Sweden’s First Aid Kit have been strongly influenced by Americana music. They have lived in the US during the past decade and are best known by many for their song “Emmylou”, a tribute to the unofficial queen of Americana music, Emmylou Harris. The duo recently returned to Sweden and recorded their latest album in Stockholm. Their newest release, Palomino, still reveals the heavy influence of the States on their music. However, they have expanded their sound and become more pop-oriented. They have cited acts such as Fleetwood Mac and Hall & Oates as influences, especially in adding a fuller sonic palette to their repertoire.
The Swedish sisters Klara and Johanna Söderberg harmonize in ways that allow both voices to sing lead on the same song, even when they take turns with the lyrics. The results suggest these women are of one mind. The instrumentation on the album is generally upbeat. Songs like the title track superficially seem positive in contrast to the more uncertain mindset of the tunes’ narrators. The contrast adds complexity to the life lessons expressed.

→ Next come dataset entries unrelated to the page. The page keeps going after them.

(** * The lazy-rendering PDF viewer, as a transition system

    A shallow embedding of the two viewer components of the repository:

    - [Simple]: [src/routes/+page.svelte], pages capped at [MAX_WIDTH];
    - [HighQuality]: the second viewer (container-relative width, rendered
      at [QUALITY_SCALE] times the display resolution, with a handler for
      resizes).

    Both components are single-threaded JavaScript: an [async] function runs
    until its next [await], is parked, and is resumed when the awaited
    promise settles.  A component is therefore modelled as a [World] (the
    [state] record, the observers, the parked calls, and a log of what was
    asked of the document engine and of the console) together with a total
    function [step : Event -> World -> World]; one event is one turn of the
    event loop: a callback of the host, or the settlement of one awaited
    promise.

    Numbers.  The transition systems compute with exact rationals [Q]:
    they say which field is written, in which turn, and by which
    expression of the source.  Every division in the source is by a page
    width reported by the document engine or by a byte total that was
    tested positive, and the statements below assume those divisors
    positive ([x / 0] is [0] in [Q], infinite in JavaScript).  Where the
    value of an expression is at stake and rounding can change it (the
    progress percentage, the sizes of a layout), the expression is
    evaluated in [Binary64], the IEEE 754 arithmetic of JavaScript.  The
    size of a canvas buffer is a whole number: an assignment to
    [canvas.width] or [canvas.height] converts to [unsigned long].

    The high-quality viewer comes at two levels.  [HighQuality] is the
    component as its handlers: a [Resize] event there is a call of
    [handleResize].  [Wired] adds the ResizeObserver through which the
    browser makes such calls, as [onMount] sets it up. *)

From Stdlib Require Import QArith Qminmax Qround Lia Lqa.
From Stdlib Require SpecFloat.
From stdpp Require Import base list option.
Lemma rerender_restarted (pref : bool) (p : LL.Props) (st : LL.State)
      (m m' : LL.Mounted) :
  holds m ->
  LL.rerender pref p st m = Some m' ->
  LL.deps m' <> LL.deps m ->
  exists o tr, restarted pref m m' o tr.
Proof.
  intros H Hre Hne.
  destruct (LL.deps_eq_dec (LL.deps m) (LL.loopDeps p st)) as [E | NE].
  - exfalso. apply Hne. unfold LL.rerender in Hre.
    destruct (LL.deps_eq_dec (LL.deps m) (LL.loopDeps p st)) as [_ | NE];
      [| contradiction].
    injection Hre as <-. reflexivity.
  - destruct (rerender_changed pref p st m H NE) as (o & tr & Hn & Hre').
    rewrite Hre in Hre'. injection Hre' as ->.
    exists o, tr. unfold restarted. simpl.
    split; [exact Hn |]. destruct pref; auto.
Qed.

(** Whatever the event, if the dependency values differ afterwards the
    effect ran again. *)
Lemma step_restarted (pref : bool) (e : LL.Event) (m m' : LL.Mounted) :
  holds m ->
  LL.step pref e m = Some m' ->
  LL.deps m' <> LL.deps m ->
  exists o tr, restarted pref m m' o tr.
Proof.
  intros H. destruct e as [| | p | cw rw | t]; simpl.
  - apply rerender_restarted; assumption.
  - apply rerender_restarted; assumption.
  - apply rerender_restarted; assumption.
  - destruct (LL.updateDimensions cw rw (LL.state m)); [| discriminate].
    apply rerender_restarted; assumption.
  - destruct (AL.frame t (LL.loop m)); [| discriminate].
    intros [= <-] Hne. simpl in Hne. contradiction.
Qed.

(** The dependency values of a state are those of its props and state. *)
Lemma dependencyChanged_deps (m m' : LL.Mounted) :
  holds m -> holds m' -> dependencyChanged m m' -> LL.deps m' <> LL.deps m.
Proof.
  intros H H' Hch E.
  rewrite (deps_current m H), (deps_current m' H') in E.
  unfold LL.loopDeps in E. injection E as E1 E2 E3 E4.
  unfold dependencyChanged in Hch.
  destruct Hch as [Hc | [Hc | [Hc | Hc]]]; contradiction.
Qed.

End Reactivation.

(** ** C10: what survives a re-activation *)

Section Persistence.

Import Invariant.



End Persistence.

(** ** C9: teardown *)

Section Teardown.

Import Invariant.

Lemma filter_none_fresh (n : nat) (l : list nat) :
  (forall x, In x l -> (x < n)%nat) ->
  filter (fun x => negb (Nat.eqb x n)) l = l.
Proof.
  intros Hl. induction l as [| x l IH]; [reflexivity |].
  simpl. destruct (Nat.eqb_spec x n) as [E | _].
  - pose proof (Hl x (or_introl eq_refl)). lia.
  - simpl. rewrite IH; [reflexivity |].
    intros y Hy. apply Hl. right. exact Hy.
Qed.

Back in April 2022, Miranda Lambert released her ninth album, Palomino. Lambert used the titular horse to symbolize running free and wild beauty. The palomino has a long history in song and story of standing for these traits. Roy Roger’s Trigger was a palomino (as was television’s Mr. Ed!). However, this time the message is more mixed. The narrator of the First Aid Kit track “Palomino” may be fierce and untethered, but only because her lover has left her. He has released her to ride off with the wind in her hair and the fire in her breath, but at what cost?

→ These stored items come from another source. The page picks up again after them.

(** * The threshold/delay grid search and the optimal-binary generator

    A shallow embedding of [exceptions/grid-search.py] and
    [exceptions/create-optimal-binaries.py].

    - Python [str] values are [string]s; a character is a code point below
      256, so the two line separators U+2028 and U+2029 lie outside the model.
    - Python [float] is not modelled bit by bit: the development is
      parametric in a class [PyFloat] giving [float()], [>] and the [.1f]
      format; an instance on exact decimals is used to run examples.
    - Exceptions are an explicit result type; the file system and the external
      commands ([make], [g++], the simulator) are explicit state. *)

From Stdlib Require Import ZArith Ascii String List Sorted Lia.
From stdpp Require Import base option list gmap strings pretty.

Local Open Scope Z_scope.

(** ** Exceptions *)

Inductive exn : Type :=
| CalledProcessError   (* a checked command exited with a nonzero status *)
| OSError              (* a command could not be launched, a file not opened *)
| AttributeError       (* [.group] on the [None] of a failed [re.search] *)
| ValueError           (* [float()], [int()] or [list.index] *)
| IndexError
| KeyError.

Inductive result (A : Type) : Type :=
| Ok (a : A)
| Raise (e : exn).
Arguments Ok {A} a.
Arguments Raise {A} e.

#[global] Instance exn_eq_dec : EqDecision exn.
Proof. solve_decision. Defined.

#[global] Instance result_ret : MRet result := @Ok.
#[global] Instance result_bind : MBind result := λ A B f m,
  match m with
  | Ok a => f a
  | Raise e => Raise e
  end.

Definition or_raise {A} (e : exn) (o : option A) : result A :=
  match o with
  | Some a => Ok a
  | None => Raise e
  end.

(** ** Python strings *)

Module Str.

Definition eqb_char (a b : ascii) : bool := Ascii.eqb a b.

(** [s.startswith(p)] *)
Fixpoint starts_with (p s : string) : bool :=
  match p, s with
  | EmptyString, _ => true
  | String a p', String b s' => eqb_char a b && starts_with p' s'
  | String _ _, EmptyString => false
  end.

(** [needle in hay] *)
Fixpoint contains (needle hay : string) : bool :=
  starts_with needle hay ||
  match hay with
  | EmptyString => false
  | String _ hay' => contains needle hay'
  end.

(** The line boundaries of [str.splitlines] below code point 256:
    LF, CR (and CR LF as one), VT, FF, FS, GS, RS and NEL. *)
Definition is_linebreak (c : ascii) : bool :=
  match nat_of_ascii c with
  | 10 | 11 | 12 | 13 | 28 | 29 | 30 | 133 => true
  | _ => false
  end%nat.

(** The pieces between line boundaries; the last piece is what follows the
    last boundary (possibly empty). *)
Fixpoint segments (s : string) : list string :=
  match s with
  | EmptyString => [EmptyString]
  | String c s' =>
      if is_linebreak c then
        match nat_of_ascii c, s' with
        | 13%nat, String d s'' =>
            if eqb_char d "010" then EmptyString :: segments s''
            else EmptyString :: segments s'
        | _, _ => EmptyString :: segments s'
        end
      else
        match segments s' with
        | cur :: rest => String c cur :: rest
        | [] => [String c EmptyString]
        end
  end.

Fixpoint drop_last_empty (l : list string) : list string :=
  match l with
  | [] => []
  | [EmptyString] => []
  | x :: l' => x :: drop_last_empty l'
  end.

(** [s.splitlines()]: no line for the empty remainder after the last
    boundary. *)
Definition splitlines (s : string) : list string :=
  drop_last_empty (segments s).

(** [l.index(x)]: the first position holding a value equal to [x]. *)
Fixpoint index (x : string) (l : list string) : option nat :=
  match l with
  | [] => None
  | y :: l' => if decide (y = x) then Some 0%nat else S <$> index x l'
  end.

(** [l[i]] with Python's negative indices counted from the end. *)
Definition getitem {A} (l : list A) (i : Z) : option A :=
  let n := Z.of_nat (length l) in
  if decide (0 <= i) then l !! Z.to_nat i
  else if decide (0 <= i + n) then l !! Z.to_nat (i + n)
  else None.

(** [s.lower()] on the ASCII letters. *)
Definition lower_char (c : ascii) : ascii :=
  let n := nat_of_ascii c in
  if (65 <=? n)%nat && (n <=? 90)%nat then ascii_of_nat (n + 32) else c.

Fixpoint lower (s : string) : string :=
  match s with
  | EmptyString => EmptyString
  | String c s' => String (lower_char c) (lower s')
  end.

(** [s.ljust(w)]: pad with spaces on the right up to width [w]. *)
Definition ljust (w : nat) (s : string) : string :=
  s +:+ string_of_list_ascii (replicate (w - String.length s) " "%char).

Definition nl : string := String "010" EmptyString.

(** [f.readlines()] of a file opened in text mode: LF, CR and CR LF all end
    a line and are read as LF, which stays at the end of the line. *)
Fixpoint read_segments (s : string) : list string :=
  match s with
  | EmptyString => [EmptyString]
  | String c s' =>
      if eqb_char c "010" then nl :: read_segments s'
      else if eqb_char c "013" then
        match s' with
        | String d s'' =>
            if eqb_char d "010" then nl :: read_segments s''
            else nl :: read_segments s'
        | EmptyString => nl :: read_segments s'
        end
      else
        match read_segments s' with
        | cur :: rest => String c cur :: rest
        | [] => [String c EmptyString]
        end
  end.

Definition readlines (s : string) : list string :=
  drop_last_empty (read_segments s).

(** [str.isspace] below code point 256. *)
Definition is_space (c : ascii) : bool :=
  match nat_of_ascii c with
  | 9 | 10 | 11 | 12 | 13 | 28 | 29 | 30 | 31 | 32 | 133 | 160 => true
  | _ => false
  end%nat.

Fixpoint lstrip (s : string) : string :=
  match s with
  | EmptyString => EmptyString
  | String c s' => if is_space c then lstrip s' else s
  end.

Fixpoint rstrip (s : string) : string :=
  match s with
  | EmptyString => EmptyString
  | String c s' =>
      match rstrip s' with
      | EmptyString => if is_space c then EmptyString else String c EmptyString
      | r => String c r
      end
  end.

(** [s.strip()] *)
Definition strip (s : string) : string := rstrip (lstrip s).

Definition push_token (cur : string) (rest : list string) : list string :=
  match cur with
  | EmptyString => rest
  | _ => cur :: rest
  end.

(** The token being read at the start of [s], and the tokens after it. *)
Fixpoint split_go (s : string) : string * list string :=
  match s with
  | EmptyString => (EmptyString, [])
  | String c s' =>
      let '(cur, rest) := split_go s' in
      if is_space c then (EmptyString, push_token cur rest)
      else (String c cur, rest)
  end.

(** [s.split()]: the maximal runs of characters that are not blank. *)
Definition split (s : string) : list string :=
  let '(cur, rest) := split_go s in push_token cur rest.

(** The digits of [int()]: decimal digits, single underscores between. *)
Fixpoint int_digits (s : string) (acc : Z) (after_digit : bool) : option Z :=
  match s with
  | EmptyString => if after_digit then Some acc else None
  | String c s' =>
      let n := nat_of_ascii c in
      if (48 <=? n)%nat && (n <=? 57)%nat then
        int_digits s' (10 * acc + Z.of_nat (n - 48)) true
      else if eqb_char c "_" && after_digit then int_digits s' acc false
      else None
  end.

(** [int(s)] on a string without blanks; [None] is ValueError. *)
Definition to_int (s : string) : option Z :=
  match s with
  | String "-" s' => Z.opp <$> int_digits s' 0 false
  | String "+" s' => int_digits s' 0 false
  | _ => int_digits s 0 false
  end.

End Str.

(** ** The regular expressions of the two scripts

    Every pattern the scripts use is a sequence of literal characters, the
    wildcard [.] and greedy one-or-more runs of a character class. *)

Module Re.

Inductive atom : Type :=
| Chr (c : ascii)             (* a literal character *)
| Dot                         (* [.]: anything but a line feed *)
| Plus (cls : ascii → bool).  (* [[cls]+], greedy *)

Definition lit (s : string) : list atom := Chr <$> list_ascii_of_string s.

(** [\d] and [[0-9.]] *)
Definition is_digit (c : ascii) : bool :=
  let n := nat_of_ascii c in (48 <=? n)%nat && (n <=? 57)%nat.
Definition is_digit_or_dot (c : ascii) : bool :=
  is_digit c || Str.eqb_char c ".".

(** Length of the match of [p] anchored at the start of [s]. A run takes as
    many characters as it can and gives them back one by one while the rest
    of the pattern fails. *)
Fixpoint match_here (p : list atom) (s : string) {struct p} : option nat :=
  match p with
  | [] => Some 0%nat
  | Chr c :: p' =>
      match s with
      | String a s' => if Str.eqb_char a c then S <$> match_here p' s' else None
      | EmptyString => None
      end
  | Dot :: p' =>
      match s with
      | String a s' =>
          if Str.eqb_char a "010" then None else S <$> match_here p' s'
      | EmptyString => None
      end
  | Plus cls :: p' =>
      (fix run (s : string) : option nat :=
         match s with
         | String a s' =>
             if cls a then
               match run s' with
               | Some n => Some (S n)
               | None => S <$> match_here p' s'
               end
             else None
         | EmptyString => None
         end) s
  end.

(** [re.search(p, s)]: start and length of the leftmost match. *)
Fixpoint search (p : list atom) (s : string) : option (nat * nat) :=
  match match_here p s with
  | Some n => Some (0%nat, n)
  | None =>
      match s with
      | EmptyString => None
      | String _ s' => (λ '(i, n), (S i, n)) <$> search p s'
      end
  end.

(** [re.sub(p, repl, s)] for a pattern that matches no empty string and a
    replacement without backslashes: [skip] counts the characters of the
    match in progress that are still to be dropped. *)
Fixpoint sub_from (p : list atom) (repl : string) (skip : nat) (s : string)
  : string :=
  match s with
  | EmptyString => EmptyString
  | String c s' =>
      match skip with
      | S k => sub_from p repl k s'
      | O =>
          match match_here p s with
          | Some (S n) => repl +:+ sub_from p repl n s'
          | _ => String c (sub_from p repl 0 s')
          end
      end
  end.

Definition sub (p : list atom) (repl s : string) : string :=
  sub_from p repl 0 s.

(** [re.findall(p, s)]: the non-overlapping matches, left to right. *)
Fixpoint findall_from (p : list atom) (skip : nat) (s : string)
  : list string :=
  match s with
  | EmptyString => []
  | String c s' =>
      match skip with
      | S k => findall_from p k s'
      | O =>
          match match_here p s with
          | Some (S n) => String.substring 0 (S n) s :: findall_from p n s'
          | _ => findall_from p 0 s'
          end
      end
  end.

Definition findall (p : list atom) (s : string) : list string :=
  findall_from p 0 s.

End Re.

(** ** Python floats *)

Class PyFloat : Type := {
  float : Type;
  float_of_str : string → option float;   (* [float(s)]; [None]: ValueError *)
  float_zero : float;                     (* the integer [0] used as a float *)
  float_gt : float → float → bool;        (* [a > b] *)
  format_1f : float → string;             (* [f"{a:.1f}"] *)
}.

(** The comparison of floats that are not NaN is a strict weak order. *)
Class PyFloatOrder `{PyFloat} : Prop := {
  float_gt_irrefl a : float_gt a a = false;
  float_gt_trans a b c :
    float_gt a b = true → float_gt b c = true → float_gt a c = true;
  float_gt_cotrans a b c :
    float_gt a c = true → float_gt a b = true ∨ float_gt b c = true;
}.

(** ** The grid and the gate catalogue (grid-search.py, lines 8-13) *)

Definition GATE_NAMES : list string :=
  ["AND"; "OR"; "ASSIGN"; "NOT"; "NAND"; "XOR"; "MUX"].

Definition py_range (start stop step : Z) : list Z :=
  (λ k : nat, start + Z.of_nat k * step) <$>
    seq 0 (Z.to_nat ((stop - start + step - 1) / step)).

Definition THRESHOLDS : list Z := py_range 100 301 25.
Definition DELAYS : list Z := [32; 48; 64; 96; 128; 192; 256; 512; 1024].
Definition AMT_TRIALS : Z := 10.

(** ** The result parser (grid-search.py, lines 59-71) *)

Section parser.
Context `{PyFloat}.

Definition marker : string := "Correct rate: (avg, std)".
Definition gate_header (gate : string) : string :=
  "=== " +:+ gate +:+ " gate".

(** [\(([0-9.]+)%] *)
Definition accuracy_re : list Re.atom :=
  [Re.Chr "("; Re.Plus Re.is_digit_or_dot; Re.Chr "%"].

(** [float(re.search(r'\(([0-9.]+)%', line).group(1))]: group 1 is the
    match without its first and its last character. *)
Definition line_accuracy (line : string) : result float :=
  '(i, n) ← or_raise AttributeError (Re.search accuracy_re line);
  or_raise ValueError (float_of_str (String.substring (S i) (n - 2) line)).

(** The [for gate in GATE_NAMES: if ...: ...; break] of lines 65-69. *)
Fixpoint record_gate (gates : list string) (prev_line line : string)
    (gate_accuracies : gmap string float) : result (gmap string float) :=
  match gates with
  | [] => Ok gate_accuracies
  | gate :: gates' =>
      if Str.contains (gate_header gate) prev_line then
        accuracy ← line_accuracy line;
        Ok (<[gate := accuracy]> gate_accuracies)
      else record_gate gates' prev_line line gate_accuracies
  end.

(** [lines[lines.index(line) - 1]] *)
Definition prev_line (lines : list string) (line : string) : result string :=
  idx ← or_raise ValueError (Str.index line lines);
  or_raise IndexError (Str.getitem lines (Z.of_nat idx - 1)).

“I’ve been afraid all of my life / Crippled with anxiety shame and doubt,” the two sisters sing on “Angel”. They want more. “So give me love and give me compassion / Self-forgiveness and give me some passion / I’ll love you even if you don’t love me, oh oh / I’ll love you even if you can’t love me.” First Aid Kit may proclaim their freedom, but it’s not enough. They are “Ready to Run”, as the sisters croon on another track because they can’t find a place where they are wanted.
The idea of moving on help keeps the background music lively. Except as the sisters note on several cuts, such as “Turning Onto You” and “Fallen Snow”, they end up returning to the places they left behind, although now they leave the windows open. Their escape hatch doesn’t lead anywhere.
In sweet voices, the duo admits they have no sense of direction. That prevents their protagonists from having adventures or changing into someone who has learned from past mistakes. “I thought I couldn’t change / So I didn’t even try”, the two sing in one voice on the clever “Wild Horses II”. It offers a dialogue between two people on a road trip who prefer dissimilar versions of the classic country rocker “Wild Horses”. One chooses the Rolling Stones, while the other picks Gram Parsons. There is a delicious irony in using a song called “Wild Horses” on an album called Palomino to express irreconcilable differences,
First Aid Kit are no longer a one-trick pony—that horse being Americana. There are still tracks that would be right at home on an Everly Brothers record, but unlike the sentiments expressed by their first-person narrators, these 11 songs show the band has taken a step forward.